La Russia sta cercando di disinnescare una situazione critica condividendo con Washington i dati raccolti dai suoi servizi, secondo cui Tahrir al Sham, precedemente nota come an Nusra, stava organizzando un attacco chimico che sarebbe stato presentato a torto come l'ennesima "atrocità del regime siriano". Otto contenitori di cloro sono stati portati in un paesino vicino a Jisr al Shugur, e sul posto è arrivato anche un gruppo di militanti appositamente addestrato da una società britannica, pronto a inscenare un'operazione di soccorso in cui si salvano "vittime" civili. Secondo i funzionari russi, i militanti pensavano di usare ostaggi bambini nella messa in scena.
Ma a Washington staranno a sentire? Dal momento in cui il "regime" siriano e iraniano sono giudicati moralmente colpevoli a dispetto di ogni prova, dal momento che l'AmeriKKKa rivendica un Destino Manifesto che implica una superiorità morale, essi non sono più avversari temporanei e relativi, ma il nemico assoluto. Quando c'è chi si arroga il destino del genere umano e cerca "LA PACE NEL MONDO, niente di meno," non si può combattere una guerra altro che in nome del Bene assoluto. Quella in atto non è un attacco contro un avversario, ma la punizione e l'uccisione di un colpevole.

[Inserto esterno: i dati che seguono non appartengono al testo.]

(** * eventdb: destination selection, ingestion and the domain error model

    A shallow embedding of the Go packages [errors], [eventdb] (the
    bad-event classifier), [pg] (the PostgreSQL stores) and [service]
    (DestGenerate / nextEvent / EventSubmit / retry), with the properties
    the specification states about them.

    Conventions.
    - Go's [error] interface is the inductive [error]; a nil error is
      [None : option error].
    - [time.Time] and [time.Duration] are integers in nanoseconds ([Z]).
    - Go strings are [string] (byte sequences); the regular expressions of
      the classifier read them as runes through [runes].
    - Stateful code runs in the monad [M] over a [World] holding the three
      tables, the schedule of injected database faults, the random source,
      the Facebook responses and a log of the effects performed. *)

From stdpp Require Import base decidable option list gmap strings pretty.
From Stdlib Require Import ZArith String Ascii List Bool Lia PrimFloat Sorted.
Import ListNotations.

#[local] Set Warnings "-register-all".
#[local] Open Scope string_scope.

(* ===================================================================== *)
(** * Package errors                                                      *)
(* ===================================================================== *)

Module Errors.

(** [type Kind int], in the order of the [iota] block. *)
Inductive Kind : Type :=
| Other | Invalid | NotLoggedIn | Permission | NotExist | Exist | Internal.

#[global] Instance Kind_eq_dec : EqDecision Kind.
Proof. solve_decision. Defined.

(** The fields of [type Error struct]; [stack] is empty without the debug
    build tag.  The record is parametric in the type of the cause so that
    [error] below can nest it. *)
Record ErrorOf (err : Type) : Type := mkError {
  UserID : string;
  Op : string;
  EKind : Kind;
  Err : option err
}.
Arguments mkError {err} _ _ _ _.
Arguments UserID {err} _.
Arguments Op {err} _.
Arguments EKind {err} _.
Arguments Err {err} _.

(** The facebook.Error struct (package facebook). *)
Record FBError : Type := mkFBError {
  Message : string;
  FBType : string;
  Code : Z;
  Subcode : Z;
  FBTraceID : string
}.

(** The dynamic types of [error] values other than [*Error]; none of them
    is ever written to after it is built. *)
Inductive leaf : Type :=
| LString (s : string)               (* *errorString: Str, Errorf, fmt.Errorf *)
| LCanceled                          (* context.Canceled *)
| LDeadlineExceeded                  (* context.DeadlineExceeded *)
| LNoRows                            (* sql.ErrNoRows *)
| LPq (codeName msg : string)        (* *pq.Error, with Code.Name() and Message *)
| LFacebook (fe : FBError)           (* facebook.Error *)
| LForeign (msg : string).           (* any other library error *)

(** Go's [error] values, read as trees: a [*Error] with its chain of
    causes, or a leaf. *)
Inductive error : Type :=
| ErrDomain (e : ErrorOf error)
| ErrLeaf (l : leaf).

Abbreviation Error := (ErrorOf error).
Abbreviation ErrString s := (ErrLeaf (LString s)).
Abbreviation ErrCanceled := (ErrLeaf LCanceled).
Abbreviation ErrDeadlineExceeded := (ErrLeaf LDeadlineExceeded).
Abbreviation ErrNoRows := (ErrLeaf LNoRows).
Abbreviation ErrPq c m := (ErrLeaf (LPq c m)).
Abbreviation ErrFacebook fe := (ErrLeaf (LFacebook fe)).
Abbreviation ErrForeign m := (ErrLeaf (LForeign m)).

Definition zeroError {err} : ErrorOf err := mkError "" "" Other None.

(** Field assignments [e.UserID = u], [e.Op = o], [e.Kind = k], [e.Err = c]. *)
Definition setUserID {err} (u : string) (e : ErrorOf err) : ErrorOf err :=
  mkError u (Op e) (EKind e) (Err e).
Definition setOp {err} (o : string) (e : ErrorOf err) : ErrorOf err :=
  mkError (UserID e) o (EKind e) (Err e).
Definition setKind {err} (k : Kind) (e : ErrorOf err) : ErrorOf err :=
  mkError (UserID e) (Op e) k (Err e).
Definition setErr {err} (c : option err) (e : ErrorOf err) : ErrorOf err :=
  mkError (UserID e) (Op e) (EKind e) c.

(** [func (e *Error) isZero() bool] *)
Definition isZero (e : Error) : bool :=
  bool_decide (UserID e = "") && bool_decide (Op e = "")
  && bool_decide (EKind e = Other)
  && match Err e with None => true | Some _ => false end.

(** The arguments of the variadic [E(args ...interface{})], by the case of
    the type switch they select.  [ArgOther] stands for a value of any
    other type (the untyped nil included). *)
Inductive arg : Type :=
| ArgUserID (u : string)     (* case eventdb.UserID *)
| ArgOp (o : string)         (* case Op *)
| ArgString (s : string)     (* case string *)
| ArgKind (k : Kind)         (* case Kind *)
| ArgError (e : error)       (* case *Error (copied) and case error *)
| ArgOther (ty : string).    (* default *)

(** [Str] and [Errorf]; the formatted text of [Errorf] is kept abstract as
    the name of the offending type. *)
Definition Str (text : string) : leaf := LString text.
Definition Errorf_unknown_type (ty : string) : leaf :=
  LString ("unknown type " ++ ty ++ " in error call").

(** The [for _, arg := range args] loop of [E]: the fields of [e] are
    overwritten from left to right, and the default case returns early. *)
Fixpoint E_loop (e : Error) (args : list arg) : Error + error :=
  match args with
  | [] => inl e
  | ArgUserID u :: rest => E_loop (setUserID u e) rest
  | ArgOp o :: rest => E_loop (setOp o e) rest
  | ArgString s :: rest => E_loop (setErr (Some (ErrLeaf (Str s))) e) rest
  | ArgKind k :: rest => E_loop (setKind k e) rest
  | ArgError c :: rest => E_loop (setErr (Some c) e) rest
  | ArgOther ty :: _ => inr (ErrLeaf (Errorf_unknown_type ty))
  end.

A fronte della radicale svalutazione morale dell'altro operata dai media occidentali e della loro virtuale attestazione della coscienza pulita dell'Occidente, la razionale presentazione dei fatti operata dai russi ha qualche speranza di contare qualche cosa? A pesare potrebbe essere solo la minaccia dei russi di far ricorso all'arsenale missilistico che stanno concentrando nel Mediterraneo orientale. Ma poi?